Osteoporosis (OP) is primarily characterized by reduced bone mass, microarchitectural deterioration, and an increased susceptibility to fragility fractures. A central pathological feature of OP is the progressive impairment of osteogenic differentiation and bone matrix production in osteoblasts. The endoplasmic reticulum (ER), a pivotal organelle responsible for secretory protein folding, lipid/sterol biosynthesis, and intracellular Ca 2+ storage, is subjected to a substantial secretory burden during osteogenic differentiation and functions as a critical regulatory hub integrating metabolic stress, inflammatory signaling, and mineralization-associated calcium signaling.

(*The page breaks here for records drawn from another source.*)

(** The setters of another name, or of another record. *)
Lemma steady_write_other q e name v x k l :
  x <> e \/ k <> name -> respects (steady_rel q e name v) (write_setters x k l).
Proof.
  intros Hne s en He Hc. unfold write_setters, modify_entry. simpl.
  destruct (decide (x = e)) as [-> | Hx].
  - destruct Hne as [Hne | Hne]; [done |].
    exists (set_setters (assoc_set k l (setters en)) en). rewrite lookup_alter_eq, He.
    assert (setters_of name (set_setters (assoc_set k l (setters en)) en)
            = setters_of name en) as Hl.
    { unfold setters_of. simpl. by rewrite assoc_set_ne. }
    split; [done |]. split; [exact Hc |].
    split; [intros st' Hst'; rewrite Hl in Hst'; by apply setter_in_same |].
    split; [intros Ho st Hst; rewrite Hl in Hst; by apply Ho |].
    exists []. split; [by rewrite app_nil_r |]. intros _ _ fn w Hin.
    by apply elem_of_nil in Hin.
  - exists en. rewrite lookup_alter_ne by done. split; [done |]. split; [done |].
    split; [intros st'; apply setter_in_same |]. split; [done |].
    exists []. split; [by rewrite app_nil_r |]. intros _ _ fn w Hin.
    by apply elem_of_nil in Hin.
Qed.

Lemma steady_log_other q e name v x k fn w :
  x <> e \/ k <> name -> respects (steady_rel q e name v) (log (EvSetter x k fn w)).
Proof. intros Hne. apply steady_log. intros fn' w' [= -> -> _ _]. by destruct Hne. Qed.

Lemma steady_turn_other q e name v sup x k ut (isESM isLoaded isNsChanged : bool) i acc :
  x <> e \/ k <> name ->
  respects (steady_rel q e name v)
    (runSetter_step x k (update_callback sup) ut isESM isLoaded isNsChanged i acc).
Proof.
  intros Hne. pose proof (steady_write_other q e name v x k) as Hw.
  pose proof (steady_log_other q e name v x k) as Hl.
  unfold runSetter_step. resp.
Qed.

(** *** A turn of the setter pass over a constant export *)

Lemma constant_export_setters en name v l :
  constant_export en name v -> constant_export (set_setters l en) name v.
Proof. intros Hc. exact Hc. Qed.

Lemma after_tables e name v sX s' enX :
  tables_kept sX s' -> entries sX !! e = Some enX -> constant_export enX name v ->
  exists en', entries s' !! e = Some en' /\ constant_export en' name v
              /\ setters_of name en' = setters_of name enX /\ trace s' = trace sX.
Proof.
  intros K He Hc.
  destruct (tables_kept_lookup _ _ _ _ K He) as (en' & He' & S & G & _ & _ & R).
  exists en'. split; [done |]. split.
  { apply (constant_export_kept enX); [done | by destruct R |].
    intros k g Hk. by rewrite G. }
  split; [unfold setters_of; by rewrite S |]. by destruct K.
Qed.

(** What follows the call of the setter in a turn. *)
Lemma turn_rest_steady sup e name v (isDyn c : bool) i acc st' res s2 en2 :
  entries s2 !! e = Some en2 -> constant_export en2 name v ->
  exists en',
    entries (final_state
      ((if truthy res then
          bind (if isDyn then
                  bind (get_entry e) (fun entry =>
                    write_setters e name (delete i (setters_of name entry)))
                else ret tt)
               (fun _ => update_callback sup st' acc)
        else if c then ret acc else update_callback sup st' acc) s2)) !! e = Some en'
    /\ constant_export en' name v
    /\ (setters_of name en' = setters_of name en2
        \/ isDyn = true /\ setters_of name en' = delete i (setters_of name en2))
    /\ trace (final_state
      ((if truthy res then
          bind (if isDyn then
                  bind (get_entry e) (fun entry =>
                    write_setters e name (delete i (setters_of name entry)))
                else ret tt)
               (fun _ => update_callback sup st' acc)
        else if c then ret acc else update_callback sup st' acc) s2)) = trace s2.
Proof.
  intros He2 Hc2. destruct (truthy res); [destruct isDyn | destruct c].
  - set (s3 := final_state (write_setters e name (delete i (setters_of name en2)) s2)).
    assert (bind (get_entry e) (fun entry =>
              write_setters e name (delete i (setters_of name entry))) s2 = Ok tt s3) as Em.
    { by rewrite (bind_ok _ _ _ _ _ (get_entry_ok _ _ _ He2)). }
    rewrite final_bind, Em.
    assert (entries s3 !! e
            = Some (set_setters (assoc_set name (delete i (setters_of name en2))
                                   (setters en2)) en2)) as He3.
    { subst s3. unfold write_setters, modify_entry. simpl. by rewrite lookup_alter_eq, He2. }
    destruct (after_tables e name v s3 _ _ (kept_update_callback sup st' acc s3) He3 Hc2)
      as (en' & He' & Hc' & Hl' & Ht').
    exists en'. split; [done |]. split; [done |]. split; [| by rewrite Ht'].
    right. split; [done |]. rewrite Hl'. unfold setters_of at 1. simpl.
    by rewrite assoc_set_eq.
  - rewrite final_bind. change (ret tt s2) with (Ok tt s2).
    destruct (after_tables e name v s2 _ _ (kept_update_callback sup st' acc s2) He2 Hc2)
      as (en' & He' & Hc' & Hl' & Ht').
    exists en'. split; [done |]. split; [done |]. split; [by left | done].
  - exists en2. split; [done |]. split; [done |]. split; [by left | done].
  - destruct (after_tables e name v s2 _ _ (kept_update_callback sup st' acc s2) He2 Hc2)
      as (en' & He' & Hc' & Hl' & Ht').
    exists en'. split; [done |]. split; [done |]. split; [by left | done].
Qed.

(** One turn over a constant export: a setter that is not due leaves the
    state as it is; a setter that is due is called, its last value is the
    value of the export, and only a dynamic-import setter may then leave
    the list. *)
Lemma turn_steady sup s e name v ut (isLoaded isNsChanged : bool) i acc en :
  entries s !! e = Some en -> constant_export en name v -> v <> ERROR_STAR ->
  let r := runSetter_step e name (update_callback sup) ut true isLoaded isNsChanged i acc s in
  match setters_of name en !! i with
  | None => r = Throw (TypeError "cannot read properties of undefined") s
  | Some st =>
      if setter_due st v ut isLoaded isNsChanged then
        exists en', entries (final_state r) !! e = Some en' /\ constant_export en' name v
          /\ (setters_of name en' = <[i := set_last v st]> (setters_of name en)
              \/ s_type st = SETTER_TYPE_DYNAMIC_IMPORT
                 /\ setters_of name en' = delete i (setters_of name en))
          /\ trace (final_state r) = trace s ++ [EvSetter e name (s_fn st) (setterValue v)]
      else r = Ok acc s
  end.
Proof.
  intros He Hc Hv r. subst r. unfold runSetter_step.
  rewrite (bind_ok _ _ _ _ _ (get_entry_ok _ _ _ He)).
  destruct (setters_of name en !! i) as [st |] eqn:Hst; [| reflexivity].
  cbv zeta.
  rewrite (bind_ok _ _ _ _ _ (resolve_constant_fast e name (s_parent st) s en v He Hc)).
  rewrite bool_decide_eq_false_2 by done.
  fold (setter_changed st v). fold (setterValue v).
  change (_ || _ || _ || _ || _) with (setter_due st v ut isLoaded isNsChanged).
  destruct (setter_due st v ut isLoaded isNsChanged) eqn:Hdue; [| reflexivity].
  rewrite (bind_ok _ _ _ _ _ (get_entry_ok _ _ _ He)).
  match goal with |- context [final_state ?r0] => set (r := r0) end.
  set (L := <[i := set_last v st]> (setters_of name en)).
  set (en1 := set_setters (assoc_set name L (setters en)) en).
  set (s2 := with_trace (trace s ++ [EvSetter e name (s_fn st) (setterValue v)])
               (with_entries
                  (alter (fun en => set_setters (assoc_set name L (setters en)) en) e
                     (entries s)) s)).
  set (K := fun res : value =>
         if truthy res then
           bind (if isLoaded && bool_decide (s_type st = SETTER_TYPE_DYNAMIC_IMPORT) then
                   bind (get_entry e) (fun entry =>
                     write_setters e name (delete i (setters_of name entry)))
                 else ret tt)
                (fun _ => update_callback sup (set_last v st) acc)
         else if bool_decide (s_type st = SETTER_TYPE_EXPORT_FROM)
                 && negb (setter_changed st v)
         then ret acc else update_callback sup (set_last v st) acc).
  assert (r = bind (host_fn (s_fn st) [setterValue v; VEntry e]) K s2) as Er by reflexivity.
  clearbody r. subst r.
  assert (entries s2 !! e = Some en1) as He2.
  { subst s2. simpl. by rewrite lookup_alter_eq, He. }
  assert (setters_of name en1 = L) as HL.
  { unfold setters_of at 1. subst en1. simpl. by rewrite assoc_set_eq. }
  assert (trace s2 = trace s ++ [EvSetter e name (s_fn st) (setterValue v)]) as Ht2
    by reflexivity.
  rewrite (final_bind (host_fn (s_fn st) [setterValue v; VEntry e]) K s2).
  unfold host_fn.
  destruct (host_call (s_fn st) [setterValue v; VEntry e] (host s2)) as [[res |] u].
  - destruct (turn_rest_steady sup e name v
                (isLoaded && bool_decide (s_type st = SETTER_TYPE_DYNAMIC_IMPORT))
                (bool_decide (s_type st = SETTER_TYPE_EXPORT_FROM)
                 && negb (setter_changed st v))
                i acc (set_last v st) res (with_host u s2) en1 He2 Hc)
      as (en' & He' & Hc' & Hl' & Ht').
    exists en'. split; [exact He' |]. split; [done |].
    split; [| etransitivity; [exact Ht' | exact Ht2]].
    rewrite HL in Hl'. destruct Hl' as [Hl' | [Hd Hl']]; [by left |].
    right. apply andb_true_iff in Hd as [_ Hd]. apply bool_decide_eq_true in Hd.
    split; [done |]. subst L. by rewrite Hl', delete_insert_same.
  - exists en1. split; [exact He2 |]. split; [done |]. split; [by left | done].
Qed.

Lemma elem_of_insert_inv {A} (l : list A) i x y :
  y ∈ <[i := x]> l -> y = x \/ y ∈ l.
Proof.
  intros Hin. apply list_elem_of_lookup in Hin as [j Hj].
  apply list_lookup_insert_Some in Hj as [(_ & <- & _) | (_ & Hj)]; [by left |].
  right. by apply (list_elem_of_lookup_2 _ j).
Qed.

Lemma elem_of_delete_inv {A} (l : list A) i y : y ∈ delete i l -> y ∈ l.
Proof. intros Hin. apply (elem_of_sublist _ _ _ Hin), sublist_delete. Qed.

(** A static-import setter that has observed the value is due only when
    the update kind is init. *)
Lemma static_not_due st v ut (isLoaded isNsChanged : bool) :
  s_type st = SETTER_TYPE_STATIC_IMPORT -> s_last st = v -> ut <> UPDATE_TYPE_INIT ->
  setter_due st v ut isLoaded isNsChanged = false.
Proof.
  intros Hty Hlast Hut. unfold setter_due, setter_changed, Object_is.
  rewrite Hty, Hlast. rewrite (bool_decide_eq_true_2 (v = v)) by done.
  rewrite (bool_decide_eq_false_2 (ut = UPDATE_TYPE_INIT)) by done.
  simpl. by rewrite !andb_false_r.
Qed.

(** A static-import setter that is not due has observed the value. *)
Lemma static_observed st v ut (isLoaded isNsChanged : bool) :
  s_type st = SETTER_TYPE_STATIC_IMPORT ->
  setter_due st v ut isLoaded isNsChanged = false -> s_last st = v.
Proof.
  intros Hty Hdue. unfold setter_due, setter_changed, Object_is in Hdue.
  rewrite Hty in Hdue. simpl in Hdue.
  destruct (bool_decide (s_last st = v)) eqn:Hv; [by apply bool_decide_eq_true in Hv |].
  discriminate.
Qed.

Lemma steady_turn_same q e name v sup ut (isLoaded isNsChanged : bool) i acc :
  v <> ERROR_STAR -> (q = true -> ut <> UPDATE_TYPE_INIT) ->
  respects (steady_rel q e name v)
    (runSetter_step e name (update_callback sup) ut true isLoaded isNsChanged i acc).
Proof.
  intros Hv Hut s en He Hc.
  pose proof (turn_steady sup s e name v ut isLoaded isNsChanged i acc en He Hc Hv) as T.
  cbv zeta in T. destruct (setters_of name en !! i) as [st |] eqn:Hst.
  2:{ rewrite T. by apply (steady_rel_preorder q e name v). }
  destruct (setter_due st v ut isLoaded isNsChanged) eqn:Hdue.
  2:{ rewrite T. by apply (steady_rel_preorder q e name v). }
  destruct T as (en' & He' & Hc' & Hl & Ht).
  assert (forall st', st' ∈ setters_of name en' ->
            st' = set_last v st \/ st' ∈ setters_of name en) as Hin'.
  { intros st' Hin. destruct Hl as [Hl | [_ Hl]]; rewrite Hl in Hin.
    - by apply elem_of_insert_inv in Hin.
    - right. by apply elem_of_delete_inv in Hin. }
  pose proof (list_elem_of_lookup_2 _ _ _ Hst) as Hst_in.
  exists en'. split; [done |]. split; [done |]. split.
  { intros st' Hin. destruct (Hin' _ Hin) as [-> | Hold]; [| by apply setter_in_same].
    by exists st. }
  split.
  { intros Ho st' Hin Hty. destruct (Hin' _ Hin) as [-> | Hold]; [done | by apply Ho]. }
  eexists. split; [exact Ht |]. intros Hq Ho fn w Hin.
  apply list_elem_of_singleton in Hin. injection Hin as -> ->.
  exists st. split; [done |]. split; [done |]. intros Hty.
  rewrite (static_not_due st v ut _ _ Hty (Ho _ Hst_in Hty) (Hut Hq)) in Hdue. discriminate.
Qed.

Emerging evidence indicates that disruption of ER homeostasis regulates osteogenic differentiation through the three canonical branches of the unfolded protein response (UPR), including PERK–eIF2α–ATF4, IRE1α–XBP1, and ATF6 signaling pathways. In parallel, selective ER autophagy (ER-phagy) dynamically regulates ER quality control during osteogenic differentiation through removal of damaged ER domains and misfolded substrates such as procollagen. In addition, ER Ca 2+ stores and STIM/ORAI-mediated store-operated Ca 2+ entry (SOCE) cooperatively maintain calcium homeostasis during osteogenesis and regulate spatiotemporal expression of osteogenic transcription factors, including Runx2 and Sp7, through Ca 2+ oscillatory signaling. ER membrane lipid composition further modulate osteogenic fate by influencing membrane contact site dynamics and cellular metabolic adaptation. In this review, we systematically summarize the crosstalk among ER stress, ER-phagy, Ca 2+ homeostasis, and lipid metabolism during osteogenic differentiation from the perspective of ER structure–function coupling. We further discuss potential therapeutic strategies targeting ER stress regulation, including chemical chaperones and UPR/autophagy modulators, to provide new insights for targeted therapeutic approaches for osteoporosis.